UPDATE: Minnesota Legislature reaches deal on legalized recreational cannabis, vote likely in final days of session
Law enforcement and legal experts said a big concern is how to be able to determine if someone is actively under the influence behind the wheel.
Unlike drinking and driving where a breathalyzer test can help determine whether someone is actively under the influence, there currently isn’t an approved test in the United States to do the same for marijuana or THC, the active ingredient in marijuana.
READ MORE: What’s all rolled up into the final Minnesota recreational marijuana bill?
WCCO legal contributor Joe Tamburino notes it also would not be illegal for someone to have it in their system and drive so long as they’re not actively under the influence.
He points to the fact that THC can remain in someone’s system for 30-45 days, so while a urine or blood test can help determine if it is in someone’s system, it can’t necessarily determine how long ago they consumed it.
Tamburino also said this gray area could lead to an uptick in court cases and more taxpayer dollars needed for more legal resources.
“People will be ticketed for this,” he said. “They’ll be arrested perhaps and then when they get to court of course they will contest it because there’s a huge gray area. You will have a number of cases come in that will be litigated so you’re going to need to increase public defenders, prosecutors, judges, absolutely across the board.”
Also, unlike drunken driving where someone can be arrested if their blood-alcohol content registers above the .08 legal limit, there currently isn’t a legal threshold set for cannabis.
The Minnesota Chiefs of Police Association and the Minnesota Sheriffs’ Association have been very vocal about their concerns as the bill moves through the legislature.
They’ve long argued that legalization without proper implementation could lead to an increase in emergency room visits, a significant impact on youth and long-term mental health issues.
They also said it could also lead to a rise in deadly crashes if proper regulations aren’t in place.

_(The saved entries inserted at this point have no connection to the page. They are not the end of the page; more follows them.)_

(* ===== verification/Coordinator.v ===== *)
(** * The KV cache coordinators

    [vllm/v1/core/kv_cache_coordinator.py]: the block pool and one manager per KV
    cache group, and the three ways to find a prefix-cache hit: none, for one
    group, and for groups of several types by iteration to a fixed point. *)

From stdpp Require Import base list gmap strings.
From Stdlib Require Import ZArith Lia.
From S2P Require Import Prelude FreeQueue Request BlockHash BlockPool KVCacheSpec CacheManagers CacheHit.
Local Open Scope Z_scope.

Inductive CoordinatorKind :=
  | KVCacheCoordinatorNoPrefixCache
  | UnitaryKVCacheCoordinator
  | HybridKVCacheCoordinator.
#[export] Instance CoordinatorKind_eq_dec : EqDecision CoordinatorKind.
Proof. solve_decision. Defined.

(** Groups with one spec: the spec, the group ids and the manager class. *)
Definition AttentionGroup : Type := LayerSpec * list Z * ManagerClass.

(** [co_dcp], [co_pcp] and [co_block_size] are fields of the unitary coordinator,
    the last three of the hybrid one. *)
Record Coordinator := mkCoordinator {
  co_kind : CoordinatorKind;
  co_groups : list LayerSpec;
  co_use_eagle : bool;
  co_enable_caching : bool;
  block_pool : BlockPool;
  single_type_managers : list Manager;
  co_block_size : Z;
  co_dcp : Z;
  co_pcp : Z;
  co_hash_block_size : Z;
  attention_groups : list AttentionGroup;
  lcm_block_size : Z
}.

Definition set_co (p : BlockPool) (ms : list Manager) (c : Coordinator) : Coordinator :=
  mkCoordinator (co_kind c) (co_groups c) (co_use_eagle c) (co_enable_caching c) p ms
    (co_block_size c) (co_dcp c) (co_pcp c) (co_hash_block_size c) (attention_groups c)
    (lcm_block_size c).

(** Call a method of manager [i]. *)
Definition on_manager {A} (i : nat) (m : M PM A) : M Coordinator A := λ c,
  match single_type_managers c !! i with
  | None => (Err IndexError, c)
  | Some mg =>
      let '(r, (p, mg')) := m (block_pool c, mg) in
      (r, set_co p (<[i := mg']> (single_type_managers c)) c)
  end.

(** [for i, manager in enumerate(self.single_type_managers)] *)
Definition manager_ids (c : Coordinator) : list nat := seq 0 (length (single_type_managers c)).
Definition for_managers (body : nat → M PM unit) : M Coordinator unit :=
  is_ ← gets manager_ids; for_each is_ (λ i, on_manager i (body i)).
Definition map_managers {A} (body : nat → M PM A) : M Coordinator (list A) :=
  is_ ← gets manager_ids;
  fold_each is_ [] (λ acc i, a ← on_manager i (body i); mret (acc ++ [a])).

(** [new_computed_blocks[i]] of a tuple. *)
Definition group_blocks (new_computed_blocks : list (list loc)) (i : nat) : res (list loc) :=
  match new_computed_blocks !! i with Some bs => Ok bs | None => Err IndexError end.

Section coordinator.
Context (use_int : bool) (sha256 : bytes → bytes).

(** ** [__init__] *)

(** The managers are created in order on the pool, from which they may take
    blocks. *)
Fixpoint init_managers (specs : list KVCacheSpec) (caching : bool) (dcp pcp i : Z)
    : M BlockPool (list Manager) :=
  match specs with
  | [] => mret []
  | Layer l :: rest =>
      m ← get_manager_for_kv_cache_spec l caching i dcp pcp;
      ms ← init_managers rest caching dcp pcp (i + 1);
      mret (m :: ms)
  | UniformTypeKVCacheSpecs _ _ :: _ => raise KeyError
  end.

Definition layer_spec_of (s : KVCacheSpec) : LayerSpec :=
  match s with Layer l => l | UniformTypeKVCacheSpecs _ _ => EncoderOnlyAttentionSpec (mkAttn 0 0 0 "" None) end.

(** The common part; all specs are layer specs once the managers exist. *)
Definition base_init (kind : CoordinatorKind) (config : KVCacheConfig) (use_eagle caching events : bool)
    (dcp pcp hash_bs : Z) : res Coordinator :=
  let specs := kv_cache_spec <$> kv_cache_groups config in
  p ← BlockPool_init (num_blocks config) caching hash_bs events;
  let '(r, p') := init_managers specs caching dcp pcp 0 p in
  ms ← r;
  Ok (mkCoordinator kind (layer_spec_of <$> specs) use_eagle caching p' ms 0 dcp pcp hash_bs [] 0).

Definition unitary_init (c : Coordinator) : res Coordinator :=
  match co_groups c with
  | [] => Err IndexError
  | spec :: _ =>
      let bs := layer_block_size spec in
      let bs := if 1 <? co_dcp c then bs * co_dcp c else bs in
      let bs := if 1 <? co_pcp c then bs * co_pcp c else bs in
      if co_enable_caching c && negb (bool_decide (co_hash_block_size c = bs)) then Err AssertionError
      else if negb (bool_decide (length (co_groups c) = 1%nat)) then Err AssertionError
      else
        Ok (mkCoordinator (co_kind c) (co_groups c) (co_use_eagle c) (co_enable_caching c)
              (block_pool c) (single_type_managers c) bs (co_dcp c) (co_pcp c)
              (co_hash_block_size c) (attention_groups c) (lcm_block_size c))
  end.

(** One iteration of the loop that groups groups by spec. *)
Fixpoint add_to_groups (spec : LayerSpec) (i : Z) (cls : ManagerClass) (gs : list AttentionGroup)
    : res (list AttentionGroup) :=
  match gs with
  | [] => Ok [(spec, [i], cls)]
  | (existing_spec, group_ids, existing_cls) :: rest =>
      if bool_decide (existing_spec = spec) then
        if bool_decide (cls = existing_cls)
        then Ok ((existing_spec, group_ids ++ [i], existing_cls) :: rest)
        else Err AssertionError
      else
        rest' ← add_to_groups spec i cls rest;
        Ok ((existing_spec, group_ids, existing_cls) :: rest')
  end.

Fixpoint split_groups (specs : list LayerSpec) (ms : list Manager) (i : Z) (gs : list AttentionGroup)
    : res (list AttentionGroup) :=
  match specs, ms with
  | spec :: specs, m :: ms =>
      gs ← add_to_groups spec i (mgr_class m) gs; split_groups specs ms (i + 1) gs
  | [], _ => Ok gs
  | _, [] => Err IndexError
  end.

(** [sorted(attention_groups, key=lambda x: not isinstance(x[0],
    FullAttentionSpec))]: a stable sort on a boolean key. *)
Definition full_first (gs : list AttentionGroup) : list AttentionGroup :=
  filter (λ g, is_full g.1.1 = true) gs ++ filter (λ g, is_full g.1.1 = false) gs.

Definition verify_and_split_kv_cache_groups (c : Coordinator) : res Coordinator :=
  gs ← split_groups (co_groups c) (single_type_managers c) 0 [];
  if (length gs <=? 1)%nat then Err AssertionError
  else
    Ok (mkCoordinator (co_kind c) (co_groups c) (co_use_eagle c) (co_enable_caching c)
          (block_pool c) (single_type_managers c) (co_block_size c) (co_dcp c) (co_pcp c)
          (co_hash_block_size c) (full_first gs)
          (foldl Z.lcm 1 ((λ g, layer_block_size g.1.1) <$> gs))).

Definition hybrid_init (c : Coordinator) : res Coordinator :=
  if negb (forallb (λ s, bool_decide (layer_block_size s mod co_hash_block_size c = 0)) (co_groups c))
  then Err AssertionError
  else if negb (bool_decide (co_dcp c = 1)) || negb (bool_decide (co_pcp c = 1)) then Err AssertionError
  else verify_and_split_kv_cache_groups c.

Definition get_kv_cache_coordinator (config : KVCacheConfig) (use_eagle caching events : bool)
    (dcp pcp hash_bs : Z) : res Coordinator :=
  if negb caching then
    base_init KVCacheCoordinatorNoPrefixCache config use_eagle false events dcp pcp hash_bs
  else if bool_decide (length (kv_cache_groups config) = 1%nat) then
    c ← base_init UnitaryKVCacheCoordinator config use_eagle caching events dcp pcp hash_bs;
    unitary_init c
  else
    c ← base_init HybridKVCacheCoordinator config use_eagle caching events dcp pcp hash_bs;
    hybrid_init c.

(** ** Operations: a loop over the managers *)

Definition is_cross (m : Manager) : bool := bool_decide (mgr_class m = CrossAttentionManager).

Definition co_get_num_blocks_to_allocate (rid : string) (num_tokens : Z)
    (new_computed_blocks : list (list loc)) (num_encoder_tokens total_computed_tokens
    num_tokens_main_model : Z) : M Coordinator Z :=
  ns ← map_managers (λ i,
    m ← gets snd;
    if is_cross m then
      get_num_blocks_to_allocate rid num_encoder_tokens [] 0 num_encoder_tokens
    else
      bs ← lift_res (group_blocks new_computed_blocks i);
      get_num_blocks_to_allocate rid num_tokens bs total_computed_tokens num_tokens_main_model);
  mret (sumZ ns).

Definition co_allocate_new_computed_blocks (rid : string) (new_computed_blocks : list (list loc))
    (num_local_computed_tokens num_external_computed_tokens : Z) : M Coordinator unit :=
  for_managers (λ i,
    bs ← lift_res (group_blocks new_computed_blocks i);
    allocate_new_computed_blocks use_int rid bs num_local_computed_tokens
      num_external_computed_tokens).

Definition co_allocate_new_blocks (rid : string) (num_tokens num_tokens_main_model
    num_encoder_tokens : Z) : M Coordinator (list (list loc)) :=
  map_managers (λ i,
    m ← gets snd;
    allocate_new_blocks use_int rid (if is_cross m then num_encoder_tokens else num_tokens)
      num_tokens_main_model).

(** The request with its memo goes from one manager to the next. *)
Definition co_cache_blocks (request : Request) (num_computed_tokens : Z) : M Coordinator Request :=
  is_ ← gets manager_ids;
  fold_each is_ request (λ r i,
    on_manager i (cache_blocks use_int sha256 r num_computed_tokens)).

Definition co_free (rid : string) : M Coordinator unit := for_managers (λ _, free rid).

Definition co_get_num_common_prefix_blocks (rid : string) : M Coordinator (list Z) :=
  k ← gets co_kind;
  match k with
  | KVCacheCoordinatorNoPrefixCache => gets (λ c, (λ _, 0) <$> single_type_managers c)
  | _ => map_managers (λ _, get_num_common_prefix_blocks rid)
  end.

Definition co_remove_skipped_blocks (rid : string) (total_computed_tokens : Z) : M Coordinator unit :=
  for_managers (λ _, remove_skipped_blocks rid total_computed_tokens).

Definition co_get_blocks (rid : string) (c : Coordinator) : list (list loc) :=
  blocks_of rid <$> single_type_managers c.

Definition co_new_step_starts : M Coordinator unit := for_managers (λ _, new_step_starts).

(** ** [find_longest_cache_hit] *)

Definition unitary_find (c : Coordinator) (block_hashes : list BlockHash) (max_length : Z)
    : res (list (list loc) * Z) :=
  match single_type_managers c, co_groups c with
  | m :: _, spec :: _ =>
      hit_blocks ← find_longest_cache_hit (mgr_class m) (block_pool c) (HVList block_hashes)
        max_length [0] spec (co_use_eagle c) (co_block_size c) (co_dcp c) (co_pcp c);
      b ← first_group hit_blocks;
      Ok (hit_blocks, Z.of_nat (length b) * co_block_size c)
  | _, _ => Err IndexError
  end.

Definition _get_block_hashes (hash_bs : Z) (block_hashes : list BlockHash) (spec : LayerSpec)
    : res HashView :=
  if bool_decide (layer_block_size spec = hash_bs) then Ok (HVList block_hashes)
  else l ← BlockHashListWithBlockSize_init block_hashes hash_bs (layer_block_size spec);
       Ok (HVScaled l).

They point to states where cannabis is legal, including Colorado. WCCO has followed the impact on law enforcement in that state closely.
There are drug recognition officers who are trained to recognized the signs, but there are few in Minnesota. While there’s a months-long training program available, James Stuart, executive director of the Minnesota Sheriffs’ Association said, that takes time and money.
“We know we are in a recruitment pinch like never before,” he said. “We’re going to have to take law enforcement off the streets for weeks on end per officer to attend this training in order to maintain basic public safety levels on our streets like we have now.”
The bill currently establishes a pilot program for a DWI test for cannabis, but it remains to be seen whether it will make it into the final version signed into law.
Stuart said they’ve encouraged lawmakers to pump the breaks on the bill so more research can be done on how to properly implement the legalization of cannabis.
Monday, a republican lawmaker tried but failed to adopt an amendment that would delay the penalty changes, primarily in relation to setting up a regulatory framework for legal businesses.